La preuve par l’immigration

PAndré Rouillé

Il y a manifestement comme une plaie ouverte dans la République depuis la dernière élection présidentielle, c’est celle des sans-papiers, et plus généralement de l’immigration. Une nouvelle expression en a été donnée cette semaine même à la Cité nationale de l’histoire de l’immigration où Eric Besson, le ministre de l’Immigration et de l’Identité nationale, venu sous forte escorte policière assister à l’ouverture de la médiathèque, a été conspué et chahuté par les associations de soutien aux sans-papiers.
Éloquentes sont en elles-mêmes les relations plus que distantes que le pouvoir entretient avec cet établissement public placé sous la tutelle des ministres de la Culture, de l’Immigration, de l’Éducation nationale et de la Recherche. Ouverte depuis octobre 2007, la Cité nationale de l’histoire de l’immigration n’a jamais été inaugurée

. Ni le chef de l’État, ni le Premier ministre ne s’y sont rendus, pas plus que la ministre de la Culture (Christine Albanel) et celle de la Recherche (Valérie Précresse). Seuls sont officiellement venus, lundi dernier, le ministre de l’Éducation nationale (Xavier Darcos) et celui de l’Immigration (Éric Besson), dans le but, peut-être, de transformer l’ouverture de la seule médiathèque en simili-inauguration de toute l’institution…

Quelques semaines auparavant, lors de ses «Vœux aux acteurs de la Culture», le 13 janvier dernier, le Président de la République avait tenu à ajouter «un mot sur la connaissance de notre histoire», en avouant combien il est «fasciné par l’idée que la France est riche de ses musées d’art, mais qu’il n’y a aucun grand musée d’histoire digne de ce nom». La notion de «musée d’histoire digne de ce nom» ainsi forgée par le Président, et dont chacun appréciera la pertinence, désigne en fait un type particulier de musée qui ne traite pas des «moments […] où, hélas, l’histoire a été tragique» pour la France. Cette notion semblant devoir fédérer les musées de l’histoire de la France heureuse, on comprend pourquoi la Cité nationale de l’histoire de l’immigration n’en fait pas partie, et reste hors du champ de la vision présidentielle.

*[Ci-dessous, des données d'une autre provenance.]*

(** The one-bit operations act on the set of bits as insertion, removal
    and membership, keep the invariant and touch no memory outside the
    buffer; the two test-and-change functions return the old bit. *)
Theorem bitmap_bit_ops m b :
  bitmap_ok m -> (b < n_bits m)%nat ->
  (exists v, bitmap_is_set m b = Some v /\ (v <> 0 <-> b ∈ bits m)) /\
  (exists m', bitmap_set_bit m b = Some m' /\ bitmap_ok m' /\ bits m' = {[b]} ∪ bits m) /\
  (exists m', bitmap_clear_bit m b = Some m' /\ bitmap_ok m' /\ bits m' = bits m ∖ {[b]}) /\
  (exists m', bitmap_flip_bit m b = Some m' /\ bitmap_ok m' /\
     bits m' = if decide (b ∈ bits m) then bits m ∖ {[b]} else {[b]} ∪ bits m) /\
  (exists v m', bitmap_test_and_set m b = Some (v, m') /\ (v <> 0 <-> b ∈ bits m) /\
     bitmap_ok m' /\ bits m' = {[b]} ∪ bits m) /\
  (exists v m', bitmap_test_and_clear m b = Some (v, m') /\ (v <> 0 <-> b ∈ bits m) /\
     bitmap_ok m' /\ bits m' = bits m ∖ {[b]}).
Proof.
  intros Hm Hb. pose proof (bitmap_is_set_spec m b Hm Hb) as Hi.
  destruct (bitmap_set_bit_spec m b Hm Hb) as (ms & Es & Hs & Bs & _).
  destruct (bitmap_clear_bit_spec m b Hm Hb) as (mc & Ec & Hc & Bc).
  split; [done|]. split; [by exists ms|]. split; [by exists mc|].
  split; [by apply bitmap_flip_bit_spec|].
  destruct Hi as (v & Ev & Hv). unfold bitmap_is_set in Ev.
  unfold bitmap_test_and_set, bitmap_fast_test_and_set, bitmap_test_and_clear,
    bitmap_fast_test_and_clear.
  destruct (mem_byte (bitmap m) (b / 8)) as [x|] eqn:Ex; [|done]. cbn in Ev. obind.
  unfold bitmap_set_bit in Es. unfold bitmap_clear_bit in Ec. rewrite Es, Ec. obind.
  simplify_eq. split; [by exists (x .& bit_mask b), ms|by exists (x .& bit_mask b), mc].
Qed.

Lemma bitmap_bit_ops_witness :
  exists m', bitmap_set_bit demo1 7 = Some m' /\ bitmap_ok m' /\ bits m' = {[7%nat]} ∪ bits demo1.
Proof.
  destruct (bitmap_bit_ops demo1 7 demo1_ok) as (_ & H & _); [simpl; lia|exact H].
Defined.

(** C39.  Union, subtraction, symmetric difference, copy and inversion of maps
    of equal size, and intersection of maps of any two sizes, are the
    operations on the sets of bits; the unused bits of the last words never
    matter. *)
Theorem bitmap_set_algebra m m2 :
  bitmap_ok m -> bitmap_ok m2 ->
  (n_bits m = n_bits m2 ->
   (exists r, bitmap_union m m2 = Some r /\ bitmap_ok r /\ bits r = bits m ∪ bits m2) /\
   (exists r, bitmap_subtract m m2 = Some r /\ bitmap_ok r /\ bits r = bits m ∖ bits m2) /\
   (exists r, bitmap_xor m m2 = Some r /\ bitmap_ok r /\
      bits r = (bits m ∖ bits m2) ∪ (bits m2 ∖ bits m)) /\
   (exists r, bitmap_copy m m2 = Some r /\ bitmap_ok r /\ bits r = bits m2)) /\
  (exists r, bitmap_invert m = Some r /\ bitmap_ok r /\
     bits r = indices (n_bits m) ∖ bits m) /\
  (exists r, bitmap_intersect m m2 = Some r /\ bitmap_ok r /\ bits r = bits m ∩ bits m2).
Proof.
  intros Hm Hm2. split; [intros Hn; split_and!|split].
  - by apply bitmap_union_spec.
  - by apply bitmap_subtract_spec.
  - by apply bitmap_xor_spec.
  - by apply bitmap_copy_spec.
  - by apply bitmap_invert_spec.
  - by apply bitmap_intersect_spec.
Qed.

Lemma bitmap_set_algebra_witness :
  exists r, bitmap_union demo1 demo2 = Some r /\ bitmap_ok r /\
    bits r = bits demo1 ∪ bits demo2.
Proof.
  destruct (bitmap_set_algebra demo1 demo2 demo1_ok demo2_ok) as [H _].
  destruct (H eq_refl) as [Hu _]. exact Hu.
Defined.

La Cité nationale de l’histoire de l’immigration (CNHI) occupe pourtant à la porte Dorée un magnifique bâtiment construit à l’occasion de l’Exposition coloniale de 1931, qui a successivement abrité le Musée des Colonies, celui de l’Outre-Mer, et celui des Arts africains et océaniens. 
L’existence même de la CNHI, dont le projet a cheminé sous la houlette de Jacques Chirac à partir de 2002, révèle les divergences d’attitudes entre la présidence Chirac et la présidence Sarkozy, c’est-à-dire les divisions profondes qui opposent la droite politique sur le passé colonial de la France autant que sur le présent de l’immigration.

Après une longue et douloureuse période de colonisation qui a profondément et durablement marqué la nation française, et inscrit une série de stéréotypes dans les esprits, la CNHI a été imaginée au début des années 1990 par des historiens et des militants avec l’ambition d’atteindre l’ensemble des Français ainsi que les immigrés, les 100 000 «nouveaux migrants» entrant (à l’époque !) chaque année en France, et toutes les personnes issues de l’immigration.
Il fallait en effet forger un outil pour achever cette phase de l’histoire de France, démonter les stéréotypes, retourner les préjugés, suspendre les stigmatisations, afin de pouvoir enfin reconnaître l’Autre dans sa dignité —  sa différence et son égalité.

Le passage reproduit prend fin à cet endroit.